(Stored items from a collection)
━━━━━━━━━━━━━━━━━━━━━━━━━━━━━━

(* ===== verification/Coordinator.v ===== *)
(** * The coordinator ([dtg-transaction/src/coordinator.rs])

    [begin], [commit] and [abort] of [TemporalTxnCoordinator]: snapshot, conflict detection,
    commit-time reservation, single-shard commit or prewrite of every participant, the decision at
    the home shard, finalisation, and resolution of the reservation. *)

From S2P Require Import Prelude Kernel Encoding Storage TxnError Conflict Snapshot Overlay.
From S2P Require Import Timestamp Participant Program Commands Recovery.
Open Scope Z_scope.
Open Scope txn_scope.

(** An entry of [commit]'s [intents]. *)
Record PreparedIntent := mkPreparedIntent {
  pi_participant : ParticipantWrite;
  pi_mutations : list LogicalMutation;
  pi_digest : Digest32;
}.
Definition pi_entry (i : PreparedIntent) : ShardId * Digest32 :=
  (pw_shard_id (pi_participant i), pi_digest i).

Definition pw_leb (p q : ParticipantWrite) : bool := pw_shard_id p <=? pw_shard_id q.

Section coordinator.
Context (blake3 : bytes → Digest32).

Definition begin (transaction_id : TransactionId) (catalog_version : Version)
    (shard_fences : list (ShardId * ShardSnapshotFence)) : txn TransactionContext :=
  start_time ← allocate_start transaction_id;
  token ← lift (SnapshotToken_new transaction_id start_time catalog_version shard_fences);
  ret (TransactionContext_new token).

(** The changes a participant is checked against: those it did not write itself. *)
Definition foreign_changes (intended : list LogicalMutation) (changes : list ChangeRecord)
    : list LogicalMutation :=
  List.filter (λ m, negb (bool_decide (m ∈ intended))) (map cr_mutation changes).

(** The conflict loop of [commit]; [multi] is [participants.len() > 1]. *)
Fixpoint conflict_loop (context : TransactionContext) (multi : bool)
    (existing_commit_time : option TransactionTime) (participants : list ParticipantWrite)
    : txn (ControlFlow TransactionOutcome unit) :=
  match participants with
  | [] => ret (Continue tt)
  | participant :: rest =>
      fence ← lift (ok_or IncompleteSnapshot (context_shards context !! pw_shard_id participant));
      changes ← changes_after (pw_shard_id participant) (sf_applied_index fence);
      intended ← lift (match existing_commit_time with
                       | Some ct => stamp_mutations (pw_mutations participant) ct
                       | None => Ok []
                       end);
      match detect_mutation_conflicts (pw_mutations participant) (foreign_changes intended changes)
              (context_start context) with
      | Err error =>
          match existing_commit_time with
          | Some ct =>
              if multi then
                o ← resolve_failed_prewrite blake3 context;
                ret (Break o)
              else
                _ ← resolve_commit (context_id context) ct ResAborted;
                throw error
          | None => throw error
          end
      | Ok _ => conflict_loop context multi existing_commit_time rest
      end
  end.

(** [if participants.len() == 1] in [commit]. *)
Definition commit_single_shard (context : TransactionContext) (participant : ParticipantWrite)
    (commit_time : TransactionTime) : txn TransactionOutcome :=
  fence ← index (context_shards context !! pw_shard_id participant);
  id ← lift (command_id blake3 (context_id context) "single-commit" (pw_shard_id participant));
  mutations ← lift (stamp_mutations (pw_mutations participant) commit_time);
  r <~ submit (pw_shard_id participant)
          (CommitSingleShard
             (mkHeader id (sf_placement_epoch fence) (sf_backend_generation fence))
             (context_id context) (context_start context) (sf_applied_index fence) mutations);
  match r with
  | Err (Definitive error) =>
      resolve_definitive_single_shard_failure blake3 context commit_time error
  | Err (Ambiguous error) => throw error
  | Ok _ =>
      _ ← resolve_commit (context_id context) commit_time ResCommitted;
      ret (OutCommitted commit_time)
  end.

(** The prewrite loop, with the phase and the stamp of [commit] or of [abort]. *)
Fixpoint prewrite_loop (context : TransactionContext) (phase : string) (stamp : TransactionTime)
    (participants : list ParticipantWrite) (intents : list PreparedIntent)
    : txn (ControlFlow TransactionOutcome (list PreparedIntent)) :=
  match participants with
  | [] => ret (Continue intents)
  | participant :: rest =>
      fence ← index (context_shards context !! pw_shard_id participant);
      mutations ← lift (stamp_mutations (pw_mutations participant) stamp);
      id ← lift (command_id blake3 (context_id context) phase (pw_shard_id participant));
      r <~ submit (pw_shard_id participant)
              (PrewriteIntent
                 (mkHeader id (sf_placement_epoch fence) (sf_backend_generation fence))
                 (context_id context) (context_start context) (sf_applied_index fence) mutations);
      match r with
      | Err _ => o ← resolve_failed_prewrite blake3 context; ret (Break o)
      | Ok receipt =>
          match sr_intent_digest receipt with
          | None => o ← resolve_failed_prewrite blake3 context; ret (Break o)
          | Some digest =>
              prewrite_loop context phase stamp rest
                (intents ++ [mkPreparedIntent participant mutations digest])
          end
      end
  end.

(** The decision recorded at the home shard: [participants[0]], the least shard. *)
Definition record_decision (context : TransactionContext) (state : TransactionState)
    (decision_time : TransactionTime) (participants : list ParticipantWrite)
    (intents : list (ShardId * Digest32)) : txn unit :=
  first ← index (head participants);
  let home := pw_shard_id first in
  home_fence ← index (context_shards context !! home);
  manifest ← lift (transaction_manifest context intents);
  digest ← lift (manifest_decision_digest blake3 manifest state decision_time);
  decision ← lift (lift_storage (TransactionRecord_new (context_id context) state decision_time digest));
  id ← lift (command_id blake3 (context_id context) "decision" home);
  _ ← submit_or_fail home
        (RecordHomeDecision
           (mkHeader id (sf_placement_epoch home_fence) (sf_backend_generation home_fence))
           decision manifest);
  ret tt.

Definition finalize_commit (context : TransactionContext) (commit_time : TransactionTime)
    (intent : PreparedIntent) : txn unit :=
  let shard_id := pw_shard_id (pi_participant intent) in
  fence ← index (context_shards context !! shard_id);
  id ← lift (command_id blake3 (context_id context) "finalize-commit" shard_id);
  _ ← submit_or_fail shard_id
        (FinalizeParticipantCommit
           (mkHeader id (sf_placement_epoch fence) (sf_backend_generation fence))
           (context_id context) (context_start context) (sf_applied_index fence) commit_time
           (pi_digest intent) (pi_mutations intent));
  ret tt.

Definition finalize_abort (context : TransactionContext) (intent : ShardId * Digest32) : txn unit :=
  let '(shard_id, intent_digest) := intent in
  fence ← index (context_shards context !! shard_id);
  terminal ← lift (lift_storage (TransactionRecord_new (context_id context) Aborted
                     (context_start context) intent_digest));
  id ← lift (command_id blake3 (context_id context) "finalize-abort" shard_id);
  _ ← submit_or_fail shard_id
        (FinalizeParticipantAbort
           (mkHeader id (sf_placement_epoch fence) (sf_backend_generation fence)) terminal);
  ret tt.

(** Two-phase commit of more than one participant. *)
Definition commit_multi_shard (context : TransactionContext) (participants : list ParticipantWrite)
    (commit_time : TransactionTime) : txn TransactionOutcome :=
  prewritten ← prewrite_loop context "prewrite" commit_time participants [];
  match prewritten with
  | Break outcome => ret outcome
  | Continue intents =>
      _ ← record_decision context Committed commit_time participants (map pi_entry intents);
      _ ← for_each (finalize_commit context commit_time) intents;
      _ ← resolve_commit (context_id context) commit_time ResCommitted;
      ret (OutCommitted commit_time)
  end.

(** [commit] from the conflict check on. *)
Definition commit_participants (context : TransactionContext) (participants : list ParticipantWrite)
    (existing_commit_time : option TransactionTime) : txn TransactionOutcome :=
  checked ← conflict_loop context (1 <? Z.of_nat (length participants)) existing_commit_time participants;
  match checked with
  | Break outcome => ret outcome
  | Continue _ =>
      ct ← (match existing_commit_time with
            | Some ct => ret ct
            | None => reserve_commit (context_id context)
            end);
      if ct <=? context_start context then throw InconsistentSnapshot
      else if Z.of_nat (length participants) =? 1 then
        participant ← index (head participants);
        commit_single_shard context participant ct
      else commit_multi_shard context participants ct
  end.

Definition commit (context : TransactionContext) (participants : list ParticipantWrite)
    : txn TransactionOutcome :=
  _ ← lift_fault (validate (tc_overlay context) (tc_base context));
  _ ← lift (validate_participants context participants);
  let participants := sort_by pw_leb participants in
  if bool_decide (participants = []) then ret (OutCommitted (context_start context))
  else
    existing ← get_reservation (context_id context);
    match existing with
    | Some reservation =>
        if bool_decide (resolution reservation = Some ResAborted) then ret OutAborted
        else if (Z.of_nat (length participants) =? 1)
                && bool_decide (resolution reservation = Some ResCommitted) then
          if commit_time reservation <=? context_start context then throw CorruptRecovery
          else ret (OutCommitted (commit_time reservation))
        else commit_participants context participants (Some (commit_time reservation))
    | None => commit_participants context participants None
    end.

Definition abort (context : TransactionContext) (participants : list ParticipantWrite)
    : txn TransactionOutcome :=
  _ ← lift_fault (validate (tc_overlay context) (tc_base context));
  _ ← lift (validate_participants context participants);
  let participants := sort_by pw_leb participants in
  if bool_decide (participants = []) then ret OutAborted
  else
    pre ← prevalidate_abort_authority blake3 context;
    match pre with
    | Terminal outcome => ret outcome
    | Proceed pending_commit_time =>
        prewritten ← prewrite_loop context "prewrite-abort" (context_start context) participants [];
        match prewritten with
        | Break outcome => ret outcome
        | Continue intents =>
            _ ← record_decision context Aborted (context_start context) participants (map pi_entry intents);
            _ ← for_each (finalize_abort context) (map pi_entry intents);
            match pending_commit_time with
            | Some ct =>
                r <~ resolve_commit (context_id context) ct ResAborted;
                match r with Err _ => ret OutUnresolved | Ok _ => ret OutAborted end
            | None => ret OutAborted
            end
        end
    end.
End coordinator.

(** ** A concrete transaction over two shards, and an environment where nothing fails *)

Definition constant_hash : bytes → Digest32 := λ _, replicate 32 1.
Definition example_put (id : VertexId) : LogicalMutation :=
  PutVertex (mkVertexVersion id 1 (mkValidInterval 0 10) 5 []).
Definition example_token : SnapshotToken :=
  mkSnapshotToken 9 5 1
    {[2 := mkShardSnapshotFence 1 1 4 6; 3 := mkShardSnapshotFence 1 1 8 6]}.
Definition example_context : TransactionContext :=
  mkTransactionContext example_token BaseGraphSnapshot_default
    (mkTransactionOverlay [example_put 7; example_put 8]).
Definition example_participants : list ParticipantWrite :=
  [mkParticipantWrite 3 [example_put 8]; mkParticipantWrite 2 [example_put 7]].

Definition example_env : environment := λ _ c,
  match c return answer c with
  | CallAllocateStartTime _ => Ok 5
  | CallReserveCommitTime _ => Ok 6
  | CallCommitTimeReservation _ => Ok None
  | CallResolveCommitTime _ _ _ => Ok tt
  | CallSubmit _ _ => Ok (SubmissionReceipt_prepared 9 false (replicate 32 7))
  | CallChangesAfter _ _ => Ok []
  | CallTransactionHistory _ _ => Ok (TransactionHistory_new None None [])
  | CallAcquireRecoveryLease x owner => Ok (mkRecoveryLease x owner 1)
  | CallRecoveryManifest _ _ => Ok (Some example_manifest)
  | CallReleaseRecoveryLease _ => Ok tt
  end.

Definition example_run : outcome (result TxnError TransactionOutcome) * list event :=
  run example_env (commit constant_hash example_context example_participants) [].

━━━━━━━━━━━━━━━━━━━━━━━━━━━━━━

**Problem details**
Where does the word "Scope" occur in the records? Return every line that holds it.

**Solution for this task**
Open Scope Z_scope.
Open Scope txn_scope.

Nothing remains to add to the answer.